DATA IN THIS EXERCISE:
(* ===== verification/AvlProver.v ===== *)
(** * AvlProver: BatchAVLProver

    scrypto/.../avltree/batch/BatchAVLProver.scala: the prover's fields, its
    version of the abstract methods, one operation with the roll back of the
    directions on failure, proof generation, the read-only walks and the
    debug check.  [BatchProofConstants] are the three tags below. *)

From S2P Require Import Prelude External AvlNode AvlOps.

Definition LeafInPackagedProof : byte := z2b 2.
Definition LabelInPackagedProof : byte := z2b 3.
Definition EndOfTreeInPackagedProof : byte := z2b 4.

(** ** Fields of the prover *)
Record ProverFields := PF {
  directions : bytes;
  directionsBitLength : Z;
  replayIndex : Z;
  lastRightStep : Z;
  found : bool
}.

Definition set_found (b : bool) (p : ProverFields) : ProverFields :=
  PF (directions p) (directionsBitLength p) (replayIndex p) (lastRightStep p) b.
Definition set_lastRightStep (i : Z) (p : ProverFields) : ProverFields :=
  PF (directions p) (directionsBitLength p) (replayIndex p) i (found p).
Definition set_replayIndex (i : Z) (p : ProverFields) : ProverFields :=
  PF (directions p) (directionsBitLength p) i (lastRightStep p) (found p).
Definition set_directions (d : bytes) (n : Z) (p : ProverFields) : ProverFields :=
  PF d n (replayIndex p) (lastRightStep p) (found p).

(** (directions(i >> 3) & (1 << (i & 7)).toByte) != 0, both bytes promoted to
    Int *)
Definition bit_of (ds : bytes) (i : Z) : Try bool :=
  let? d := array_get ds (Z.shiftr i 3) in
  Success (negb (Z.land (b2z d) (toByte (Z.shiftl 1 (Z.land i 7))) =? 0)%Z).

(** The recording half of nextDirectionIsLeft; the bit count is an Int, exact below 2^31 *)
Definition recordDirection (b : bool) : Eff ProverFields unit := fun p =>
  let n := directionsBitLength p in
  if (Z.land n 7 =? 0)%Z then
    (set_directions (directions p ++ [if b then z2b 1 else z2b 0]) (n + 1) p, Success tt)
  else if b then
    let i := Z.shiftr n 3 in
    match array_get (directions p) i with
    | Success d =>
        let d' := z2b (Z.lor (b2z d) (Z.shiftl 1 (Z.land n 7))) in
        (set_directions (<[Z.to_nat i := d']> (directions p)) (n + 1) p, Success tt)
    | Failure e => (p, Failure e)
    end
  else (set_directions (directions p) (n + 1) p, Success tt).

Section ProverMethods.
Context `{G : Guava}.

(** nextDirectionIsLeft *)
Definition prover_nextDirectionIsLeft (key : ADKey) (r : Node) : Eff ProverFields bool :=
  let! p := gets id in
  let! b :=
    if found p then ret true
    else match r with
         | InternalNode _ (Some k) _ _ _ =>
             let c := compare key k in
             if (c =? 0)%Z then
               modify (fun p => set_lastRightStep (directionsBitLength p) (set_found true p)) ;!
               ret false
             else ret (c <? 0)%Z
         | _ => throw ClassCast
         end in
  recordDirection b ;! ret b.

(** keyMatchesLeaf *)
Definition prover_keyMatchesLeaf (key : ADKey) (r : Node) : Eff ProverFields bool :=
  let! b := gets found in modify (set_found false) ;! ret b.

(** replayComparison *)
Definition prover_replayComparison : Eff ProverFields Z :=
  let! p := gets id in
  let! c :=
    if (replayIndex p =? lastRightStep p)%Z then ret 0%Z
    else let! b := lift_try (bit_of (directions p) (replayIndex p)) in
         ret (if b then -1 else 1)%Z in
  modify (fun p => set_replayIndex (replayIndex p + 1) p) ;! ret c.

Definition prover_methods : TreeMethods ProverFields := {|
  nextDirectionIsLeft := prover_nextDirectionIsLeft;
  keyMatchesLeaf := prover_keyMatchesLeaf;
  replayComparison := prover_replayComparison;
  addNode_key := fun key => Some key
|}.
End ProverMethods.

(** ** The prover *)

Record BatchAVLProver := Prover {
  tree : TreeState ProverFields;
  topNode : Node;
  oldTopNode : Node
}.

Definition init_fields : ProverFields := PF [] 0 0 0 false.

Section Prover.
Context `{G : Guava} `{HF : CryptographicHash} (cfg : TreeConfig).

(** The root of an empty tree: one leaf from -inf to +inf *)
Definition initialLeaf : Node :=
  Leaf (Meta 0 false) (NegativeInfinityKey cfg)
    (replicate (Z.to_nat (default 0%Z (valueLengthOpt cfg))) (z2b 0))
    (PositiveInfinityKey cfg).

(** The constructor; [oldRootAndHeight] brings the identities it uses *)
Definition new_prover (oldRootAndHeight : option (Node * Z)) (freshId : N) : BatchAVLProver :=
  let '(root, h) := default (initialLeaf, 0%Z) oldRootAndHeight in
  Prover (TreeSt init_fields ∅ freshId 0 [] [] h None) root root.

Definition prover_digest (p : BatchAVLProver) : Try ADDigest :=
  digest (rootNodeHeight (tree p)) (topNode p).

(** The failure branch of performOneOperation: undo the recorded directions *)
Definition undoDirections (f : ProverFields) : ProverFields :=
  let oldLen := Z.quot (replayIndex f + 7) 8 in
  let ds := take (Z.to_nat oldLen) (directions f) in
  let n := replayIndex f in
  let k := Z.land n 7 in
  let ds' :=
    if (0 <? k)%Z then
      let i := (length ds - 1)%nat in
      match ds !! i with
      | Some d => <[i := z2b (Z.land (b2z d) (Z.shiftl 1 k - 1))]> ds
      | None => ds
      end
    else ds in
  set_directions ds' n f.

Definition performOneOperation (operation : Operation) : Eff BatchAVLProver (option ADValue) :=
  fun p =>
  let s := tree p in
  let s0 := set_sub (set_replayIndex (directionsBitLength (sub s)) (sub s)) s in
  match returnResultOfOneOperation cfg prover_methods operation (topNode p) s0 with
  | (s', Success (n, old)) => (Prover s' n (oldTopNode p), Success old)
  | (s', Failure e) =>
      (Prover (set_sub (undoDirections (sub s')) s') (topNode p) (oldTopNode p), Failure e)
  end.

(** Several operations, the result of each; a failed one is skipped *)
Fixpoint performOperations (ops : list Operation) (p : BatchAVLProver)
  : BatchAVLProver * list (Try (option ADValue)) :=
  match ops with
  | [] => (p, [])
  | op :: ops' =>
      let '(p1, r) := performOneOperation op p in
      let '(p2, rs) := performOperations ops' p1 in (p2, r :: rs)
  end.

(** *** Walks that change nothing *)

Fixpoint nsize (n : Node) : nat :=
  match n with
  | InternalNode _ _ _ l r => S (nsize l + nsize r)
  | _ => 1
  end.

(** treeWalk: [internalNodeFn] may return any node, so the loop has fuel;
    a walk that only descends needs at most the size of the tree. *)
Fixpoint walk {IR LR} (fuel : nat) (internalNodeFn : Node -> IR -> Node * IR)
    (leafFn : Node -> IR -> LR) (rNode : Node) (ir : IR) : Try LR :=
  match fuel with
  | O => Failure NoFuel
  | S fuel' =>
      match rNode with
      | Leaf _ _ _ _ => Success (leafFn rNode ir)
      | InternalNode _ _ _ _ _ =>
          let i := internalNodeFn rNode ir in
          walk fuel' internalNodeFn leafFn (fst i) (snd i)
      | LabelOnlyNode _ => Failure MatchFailure
      end
  end.

Definition treeWalk {IR LR} (internalNodeFn : Node -> IR -> Node * IR)
    (leafFn : Node -> IR -> LR) (initial : IR) (p : BatchAVLProver) : Try LR :=
  walk (nsize (topNode p)) internalNodeFn leafFn (topNode p) initial.

(** unauthenticatedLookup *)
Definition lookup_step (key : ADKey) (r : Node) (found : bool) : Node * bool :=
  match r with
  | InternalNode _ (Some k) _ l r' =>
      if found then (l, true)
      else let c := compare key k in
           if (c =? 0)%Z then (r', true)
           else if (c <? 0)%Z then (l, false) else (r', false)
  | _ => (r, found)
  end.

Definition unauthenticatedLookup (key : ADKey) (p : BatchAVLProver) : Try (option ADValue) :=
  treeWalk (lookup_step key)
    (fun leaf found => match leaf with Leaf _ _ v _ => if found then Some v else None
                                     | _ => None end)
    false p.

(** randomWalk; the generator is the stream of booleans it yields *)
Definition randomWalk (rand : list bool) (p : BatchAVLProver) : Try (option (ADKey * ADValue)) :=
  treeWalk (fun r (bs : list bool) =>
              match r with
              | InternalNode _ _ _ l r' => (if default false (head bs) then r' else l, tail bs)
              | _ => (r, bs)
              end)
    (fun leaf _ =>
       match leaf with
       | Leaf _ k v _ =>
           if bool_decide (k = PositiveInfinityKey cfg) then None
           else if bool_decide (k = NegativeInfinityKey cfg) then None
           else Some (k, v)
       | _ => None
       end) rand p.

(** contains(key, label) *)
Fixpoint contains_loop (key : ADKey) (lbl : bytes) (currentNode : Node) (keyFound : bool) : bool :=
  if bool_decide (label currentNode = lbl) then true
  else match currentNode with
       | InternalNode _ (Some k) _ l r =>
           if keyFound then contains_loop key lbl l true
           else let c := compare key k in
                if (c =? 0)%Z then contains_loop key lbl r true
                else if (c <? 0)%Z then contains_loop key lbl l false
                else contains_loop key lbl r false
       | _ => false
       end.

Definition node_key (n : Node) : ADKey :=
  match n with
  | InternalNode _ (Some k) _ _ _ | Leaf _ k _ _ => k
  | _ => []
  end.

Definition contains (node : Node) (p : BatchAVLProver) : bool :=
  contains_loop (node_key node) (label node) (topNode p) false.

(** removedNodes: the call also moves the nodes to check into the buffer *)
Definition removedNodes (p : BatchAVLProver) : BatchAVLProver * list Node :=
  let s := tree p in
  let buf := changedNodesBuffer s ++
             filter (fun cn => contains cn p = false) (changedNodesBufferToCheck s) in
  (Prover (set_buffers buf (changedNodesBufferToCheck s) s) (topNode p) (oldTopNode p), buf).

(** *** generateProof *)

Record PackState := Pack {
  packVisited : gset N;
  previousLeafAvailable : bool;
  packagedTree : bytes
}.

Definition pack_emit (prev : bool) (bs : bytes) : Eff PackState unit :=
  modify (fun s => Pack (packVisited s) prev (packagedTree s ++ bs)).

Definition pack_label (rNode : Node) : Eff PackState unit :=
  pack_emit false (LabelInPackagedProof :: label rNode) ;!
  guard AssertionError (Nat.eqb (length (label rNode)) DigestSize).

Fixpoint packTree (rNode : Node) : Eff PackState unit :=
  let! s := gets id in
  match rNode with
  | LabelOnlyNode _ => throw MatchFailure
  | Leaf m k v nk =>
      if bool_decide (nid m ∈ packVisited s) then
        modify (fun s => Pack (packVisited s ∖ {[nid m]}) (previousLeafAvailable s)
                              (packagedTree s)) ;!
        pack_emit true
          (LeafInPackagedProof ::
           (if previousLeafAvailable s then [] else k) ++ nk ++
           (match valueLengthOpt cfg with None => Ints_toByteArray (zlen v) | Some _ => [] end) ++
           v)
      else pack_label rNode
  | InternalNode m k b l r =>
      if bool_decide (nid m ∈ packVisited s) then
        modify (fun s => Pack (packVisited s ∖ {[nid m]}) (previousLeafAvailable s)
                              (packagedTree s)) ;!
        packTree l ;!
        packTree r ;!
        modify (fun s => Pack (packVisited s) (previousLeafAvailable s)
                              (packagedTree s ++ [z2b b]))
      else pack_label rNode
  end.

(** resetNew: clear both flags of the new nodes, from the root down *)
Fixpoint resetNew (r : Node) (vis : gset N) : Node * gset N :=
  match r with
  | LabelOnlyNode _ => (r, vis)
  | Leaf m k v nk =>
      if isNew m then (Leaf (Meta (nid m) false) k v nk, vis ∖ {[nid m]}) else (r, vis)
  | InternalNode m k b l rt =>
      if isNew m then
        let '(l', vis1) := resetNew l vis in
        let '(rt', vis2) := resetNew rt vis1 in
        (InternalNode (Meta (nid m) false) k b l' rt', vis2 ∖ {[nid m]})
      else (r, vis)
  end.

Definition generateProof : Eff BatchAVLProver bytes := fun p =>
  let s := set_buffers [] [] (tree p) in
  match packTree (oldTopNode p) (Pack (visited s) false []) with
  | (ps, Failure e) => (Prover (set_visited (packVisited ps) s) (topNode p) (oldTopNode p), Failure e)
  | (ps, Success _) =>
      let '(top, vis) := resetNew (topNode p) (packVisited ps) in
      let f := sub s in
      (Prover (set_sub (set_directions [] 0 f) (set_visited vis s)) top top,
       Success (packagedTree ps ++ [EndOfTreeInPackagedProof] ++ directions f))
  end.

(** *** checkTree *)

(** checkTreeHelper: whether every myRequire held, and (minLeaf, maxLeaf,
    height); leaves as (key, nextLeafKey) *)
Fixpoint checkTreeHelper (postProof : bool) (vis : gset N) (rNode : Node)
  : bool * (ADKey * ADKey) * (ADKey * ADKey) * Z :=
  let flags m := negb postProof || (negb (bool_decide (nid m ∈ vis)) && negb (isNew m)) in
  match rNode with
  | LabelOnlyNode _ => (false, ([], []), ([], []), 0%Z)
  | Leaf m k v nk => (flags m, (k, nk), (k, nk), 0%Z)
  | InternalNode m k b l r =>
      let key := default [] k in
      let '(okL, minLeft, maxLeft, leftHeight) := checkTreeHelper postProof vis l in
      let '(okR, minRight, maxRight, rightHeight) := checkTreeHelper postProof vis r in
      let ok :=
        flags m &&
        (negb (isInternal l) || (compare (node_key l) key <? 0)%Z) &&
        (negb (isInternal r) || (0 <? compare (node_key r) key)%Z) &&
        okL && okR &&
        bool_decide (snd maxLeft = fst minRight) &&
        bool_decide (fst minRight = key) &&
        ((-1 <=? b)%Z && (b <=? 1)%Z && (b =? rightHeight - leftHeight)%Z) in
      (ok, minLeft, maxRight, (Z.max leftHeight rightHeight + 1)%Z)
  end.

Definition checkTree (postProof : bool) (p : BatchAVLProver) : Try unit :=
  let '(ok, minTree, maxTree, treeHeight) :=
    checkTreeHelper postProof (visited (tree p)) (topNode p) in
  let? _ := require (bool_decide (fst minTree = NegativeInfinityKey cfg)) in
  let? _ := require (bool_decide (snd maxTree = PositiveInfinityKey cfg)) in
  let? _ := require (treeHeight =? rootNodeHeight (tree p))%Z in
  require ok.
End Prover.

WHAT THE TASK REQUIRES: Search the entries above for the string "compare". Copy each line that holds it.

RESPONSE BELOW:
             let c := compare key k in
      else let c := compare key k in
           else let c := compare key k in
        (negb (isInternal l) || (compare (node_key l) key <? 0)%Z) &&
        (negb (isInternal r) || (0 <? compare (node_key r) key)%Z) &&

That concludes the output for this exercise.